On November 29, 2016, a plane carrying a Brazilian soccer team crashed killing 19 of its members.

Only three survived.

What’s more heartbreaking is, according to several news outlets, it was due to human error. The pilots did not plan appropriately for such a long flight – one that was 1,000 pounds overweight and crashed before they could make it.

The underdog team was headed to the championship game of its season, a victory they had overcome many odds to attain.

My heart was broken, and I read several reports looking for a glimmer of hope in such tragedy.

One article I read briefly mentioned a young man who had not boarded the plane with his teammates. He had stayed behind because of an injury he sustained to his leg in the last game.

I read this one sentence over and over. Feelings of gratefulness and humility overwhelmed me.

I wondered what he must have felt after breaking his leg, knowing his dreams of playing in the championship game were over.

I imagined his resentment as he watched the team celebrating their victory in the locker room, and I felt his hurt and anger as he watched his team board the plane headed to the championship he had every right to play.

It’s not fair!” he must have thought.

Why me, God?” he may have even asked.

And then, I imagined him hearing the news of what had happened to his team, his brothers, his friends.

Grief and guilt must have engulfed him as he came to the realization that the very circumstance he thought had taken everything, was also the very situation that had saved his life.

What an opportunity to thank God for what He didn’t allow!

There is a storage tote in my garage that holds mementos from my past.

I rummage through that tote at least once a year, reminiscing and reflecting over time gone by. Each year as I grow, learn, and mature, the tokens I’ve saved take on new meaning.

This year it was my rejection letter from the University of Massachusetts Amherst’s doctoral program. It stated: “The faculty in the W.E.B. DuBois Department of Afro-American Studies have considered your application…I regret to inform you, however, that they were unable to recommend your admission.
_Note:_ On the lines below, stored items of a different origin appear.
Lemma wildCopy8_ok d s e b :
  (∀ d s b, P d s b → d + 8 ≤ lim → ∃ b', copy d s 8 b = (Ok tt, b') ∧ P (d + 8) (s + 8) b') →
  P d s b → d + 8 ≤ lim → e + 7 ≤ lim →
  ∃ b' d' s', LZ4_wildCopy8 copy d s e b = (Ok tt, b') ∧ P d' s' b' ∧ e ≤ d' ∧ d + 8 ≤ d'.
Proof.
  intros Hstep HP Hd He. unfold LZ4_wildCopy8. remember (S (Z.to_nat (e - d))) as fuel eqn:Ef.
  assert (Hf : e - d < Z.of_nat fuel ∧ (0 < fuel)%nat) by lia. clear Ef.
  revert d s b HP Hd Hf. induction fuel as [|fuel IH]; intros d s b HP Hd Hf; [lia|]. cbn [wildCopy8_loop].
  destruct (Hstep d s b HP Hd) as (b1 & E1 & HP1). mstep E1. destruct (Z.ltb_spec (d + 8) e).
  - destruct (IH (d + 8) (s + 8) b1 HP1) as (b' & d' & s' & E & HP' & ? & ?); [lia..|].
    exists b', d', s'. split_and!; [done|done|lia|lia].
  - exists b1, (d + 8), (s + 8). split_and!; [done|done|lia|lia].
Qed.

Lemma wildCopy32_ok d s e b :
  (∀ d s b, P d s b → d + 16 ≤ lim → ∃ b', copy d s 16 b = (Ok tt, b') ∧ P (d + 16) (s + 16) b') →
  P d s b → d + 32 ≤ lim → e + 31 ≤ lim →
  ∃ b' d' s', LZ4_wildCopy32 copy d s e b = (Ok tt, b') ∧ P d' s' b' ∧ e ≤ d' ∧ d + 32 ≤ d'.
Proof.
  intros Hstep HP Hd He. unfold LZ4_wildCopy32. remember (S (Z.to_nat (e - d))) as fuel eqn:Ef.
  assert (Hf : e - d < Z.of_nat fuel ∧ (0 < fuel)%nat) by lia. clear Ef.
  revert d s b HP Hd Hf. induction fuel as [|fuel IH]; intros d s b HP Hd Hf; [lia|]. cbn [wildCopy32_loop].
  destruct (Hstep d s b HP ltac:(lia)) as (b1 & E1 & HP1). mstep E1.
  destruct (Hstep (d + 16) (s + 16) b1 HP1 ltac:(lia)) as (b2 & E2 & HP2). mstep E2.
  replace (d + 16 + 16) with (d + 32) in HP2 by lia. replace (s + 16 + 16) with (s + 32) in HP2 by lia.
  destruct (Z.ltb_spec (d + 32) e).
  - destruct (IH (d + 32) (s + 32) b2 HP2) as (b' & d' & s' & E & HP' & ? & ?); [lia..|].
    exists b', d', s'. split_and!; [done|done|lia|lia].
  - exists b2, (d + 32), (s + 32). split_and!; [done|done|lia|lia].
Qed.
End Loops.
Lemma safe_literal_copy_ok lo b out token ip n : holds b out → 0 ≤ lo < ip → ip ≤ iend → 0 ≤ n → 0 ≤ token < 256 →
  step_ok lo (safe_literal_copy src iend oend daddr token ip (zlen out) n b) (ref_literals oend false token n (from src ip) out).
Proof.
  intros Hh Hlo Hip Hn Htok. pose proof Hh as (Hl & Ho & _). pose proof (zlen_nonneg out).
  pose proof (zlen_from src ip ltac:(lia)) as Hz. unfold safe_literal_copy, MFLIMIT, LASTLITERALS.
  unfold ref_literals. cbn [orb]. set (far := (zlen out + n <=? oend - 12) && (n + 8 <=? zlen (from src ip))).
  replace ((zlen out + n >? oend - 12) || (ip + n >? iend - (2 + 1 + 5))) with (negb far).
  2: { unfold far. rewrite !Z.gtb_ltb. repeat zcase; done || lia. }
  destruct far eqn:Ef; cbn [negb].
  - apply andb_prop in Ef as [?%Z.leb_le ?%Z.leb_le].
    destruct (lits8 src ip (zlen out) b n) as (b1 & E1 & F1); [lia..|]. mstep E1. mstep (readLE16_ok (ip + n) b1 ltac:(lia) ltac:(lia)).
    pose proof (zlen_read_at src ip n ltac:(lia) Hn ltac:(lia)) as Hr.
    assert (Hh' : holds b1 (out ++ read_at src ip n)) by (apply (holds_literals b); try done; lia).
    rewrite from_from, take_from, ref_match_plain by (try lia; by left).
    pose proof (le_range (take 2 (from src (ip + n)))). pose proof (Z.land_ones token 4 ltac:(lia)) as Hland. change (Z.ones 4) with 15 in Hland.
    pose proof (Z.mod_pos_bound token (2 ^ 4) ltac:(lia)). rewrite drop2_from by lia.
    replace (zlen out + n) with (zlen (out ++ read_at src ip n)) by (rewrite zlen_app; lia).
    apply copy_match_ok; try done; unfold ML_MASK; rewrite ?zlen_app; lia.
  - replace (negb (ip + n =? iend) || (zlen out + n >? oend)) with (negb ((n =? zlen (from src ip)) && (zlen out + n <=? oend))).
    2: { rewrite !Z.gtb_ltb. repeat zcase; done || lia. }
    clear far Ef. destruct ((n =? zlen (from src ip)) && (zlen out + n <=? oend)) eqn:Ef2; cbn [negb]; [|by apply error_ok; [lia|]].
    apply andb_prop in Ef2 as [?%Z.eqb_eq ?%Z.leb_le].
    destruct (lits_exact src ip (zlen out) b n) as (b1 & E1 & F1); [lia..|]. mstep E1.
    pose proof (zlen_read_at src ip n ltac:(lia) Hn ltac:(lia)) as Hr.
    assert (Hall : from src ip = read_at src ip n).
    { rewrite <- take_from. rewrite take_ge; [done|]. unfold zlen in *. lia. }
    rewrite Hall. exists b1. rewrite zlen_app, Hr. split; [done|]. apply (holds_literals b); try done; lia.
Qed.
(** A long literal length and what follows it. *)
Lemma literal_length_bind {A} (Q : res A * bytes → option ref_flow → Prop) (k : Z → Z → M bytes A) token ip out b :
  0 ≤ ip ≤ iend → (∀ e, e < 0 → Q (Err e, b) None) →
  (∀ n ip', 0 ≤ n → ip < ip' ≤ iend → Q (k n ip' b) (ref_literals oend false token n (from src ip') out)) →
  Q ((literal_length src iend saddr daddr ip (zlen out) ≫= λ '(n, ip'), k n ip') b)
    (match long_length 15 15 (from src ip) with Some (n, s2) => ref_literals oend false token n s2 out | None => None end).
Proof.
  intros Hip Herr Hk. pose proof (zlen_nonneg out). unfold literal_length, RUN_MASK. rewrite bind_bind.
  destruct (read_variable_length_ok 15 true ip b) as (o & ip' & Eo & Hip' & Ho); [lia..|]. mstep Eo.
  assert (Hout : ∀ n s, zlen out + n > oend ∨ zlen s < n → Q (Err (- ip' - 1), b) (ref_literals oend false token n s out)).
  { intros n s Hs. rewrite ref_literals_none by lia. apply Herr. lia. }
  unfold long_length. cbn [Z.eqb Pos.eqb]. unfold var_margin in Ho.
  destruct (var_length (from src ip)) as [[n r]|]; [|subst o; apply Herr; lia].
  destruct (15 <=? zlen r); [|subst o; apply Herr; lia]. destruct Ho as (-> & -> & ? & ? & ?). rewrite u64_small by lia.
  pose proof (zlen_from src ip' ltac:(lia)).
  destruct (overflows daddr (zlen out) (15 + n)) eqn:E1; [apply (overflows_true _ _ _ oend) in E1; [|lia..]; apply Hout; lia|].
  destruct (overflows saddr ip' (15 + n)) eqn:E2; [apply (overflows_true _ _ _ iend) in E2; [|lia..]; apply Hout; lia|].
  rewrite bind_ret. apply Hk; lia.
Qed.

Lemma token_codes t : 0 ≤ Z.shiftr (b2z t) 4 ≤ 15 ∧ 0 ≤ Z.land (b2z t) 15 ≤ 15.
Proof.
  pose proof (b2z_range t). rewrite Z.shiftr_div_pow2 by lia.
  replace (Z.land (b2z t) 15) with (b2z t mod 2 ^ 4) by (by rewrite <- Z.land_ones). change (2 ^ 4) with 16. pose proof (Z.mod_pos_bound (b2z t) 16 ltac:(lia)).
  pose proof (Z.div_pos (b2z t) 16 ltac:(lia) ltac:(lia)). pose proof (Z.div_lt_upper_bound (b2z t) 16 16 ltac:(lia) ltac:(lia)). lia.
Qed.

(** ** The safe loop *)

(** The shortcut, once the literals are copied. *)
Lemma shortcut_ok lo b out ip code : holds b out → 0 ≤ lo < ip → ip + 2 < iend → 0 ≤ code ≤ 15 → zlen out + 18 ≤ oend →
  step_ok lo ((offset ← LZ4_readLE16 src ip;
      if negb (code =? ML_MASK) && (offset >=? 8) && (zlen out - offset >=? 0) then
        copy18 (zlen out) (zlen out - offset);; mret (Next (ip + 2) (zlen out + code + MINMATCH))
      else copy_match src iend oend daddr (ip + 2) (zlen out) offset code) b)
    (ref_match oend true code (from src ip) out).
Proof.
  intros Hh Hip Hi2 Hcode Hcap. pose proof Hh as (Hl & _ & _). pose proof (zlen_nonneg out). unfold ML_MASK, MINMATCH.
  mstep (readLE16_ok ip b ltac:(lia) ltac:(lia)). pose proof (le_range (take 2 (from src ip))) as Hle.
  set (off := le (take 2 (from src ip))) in *. rewrite !Z.geb_leb.
  destruct (negb (code =? 15) && (8 <=? off) && (0 <=? zlen out - off)) eqn:E.
  - apply andb_prop in E as [E H0%Z.leb_le]. unfold ref_match. fold off. apply andb_prop in E as E'. destruct E' as [En H8%Z.leb_le].
    unfold long_length. destruct (Z.eqb_spec code 15); [done|]. rewrite (proj2 (Z.ltb_ge _ _)) by lia. cbn [andb]. rewrite E. cbn [orb].
    destruct (copy18_ok b (zlen out) off) as (b1 & E1 & F1); [lia..|]. mstep E1. rewrite drop2_from by lia. rewrite <- Z.add_assoc.
    apply (match_next _ _ b); [done|lia..|]. eapply filled_less; [|done]. lia.
  - rewrite ref_match_plain, drop2_from; [apply copy_match_ok; try done; lia|lia|]. fold off.
    apply andb_false_iff in E as [[E%negb_false_iff%Z.eqb_eq|E%Z.leb_gt]%andb_false_iff|E%Z.leb_gt]; lia.
Qed.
I received that letter on March 4, 2009.

I had recently graduated with a Bachelor’s Degree in Psychology and African-American Studies. I had learned tons during the five and a half years I spent in academia, but I was no more prepared to begin a career that would take care of me and my two sons than when I had first enrolled.

My relationship with my fiancée and the father of my children was over, for good this time, and I was struggling to hold on to the apartment I had gotten on my own.

Just months later, I would be evicted and would have to move back to the drug and crime-ridden neighborhood I had gotten my boys out of.

Receiving the letter was devastating, to say the least.

I wondered why I had not been enough for them. It was the first time I had ever been denied an opportunity that I wanted and believed I deserved.

I kept the letter as a painful reminder that I would be successful despite the rejection I had experienced, and in spite of the other trials I seemed to be facing.

Now, as I read the letter seven years later, I understand that my rejection by the University means nothing compared to the acceptance I have by a loving Father who has a perfect plan for my life.

The woman I am now, understands that there were rejections, failures, and losses that had to be experienced in order to lead me to the place I am in now.

One filled with the peace, love, and joy of God.

The girl I was did not understand that the eviction would put me in the perfect position to walk in my purpose.

She didn’t realize that she would meet the man of her dreams just seven months after receiving that letter – in Detroit, not Massachusetts – and that everything that seemed to be going wrong was working completely for her good.

The girl I was couldn’t see the plan and the purpose for the pain she had endured, but the woman that I have become has learned that if I truly love God, then I must trust Him.

And if I trust Him, I will have the faith to thank Him not only for the doors He opens in my life, but for the doors He closes as well.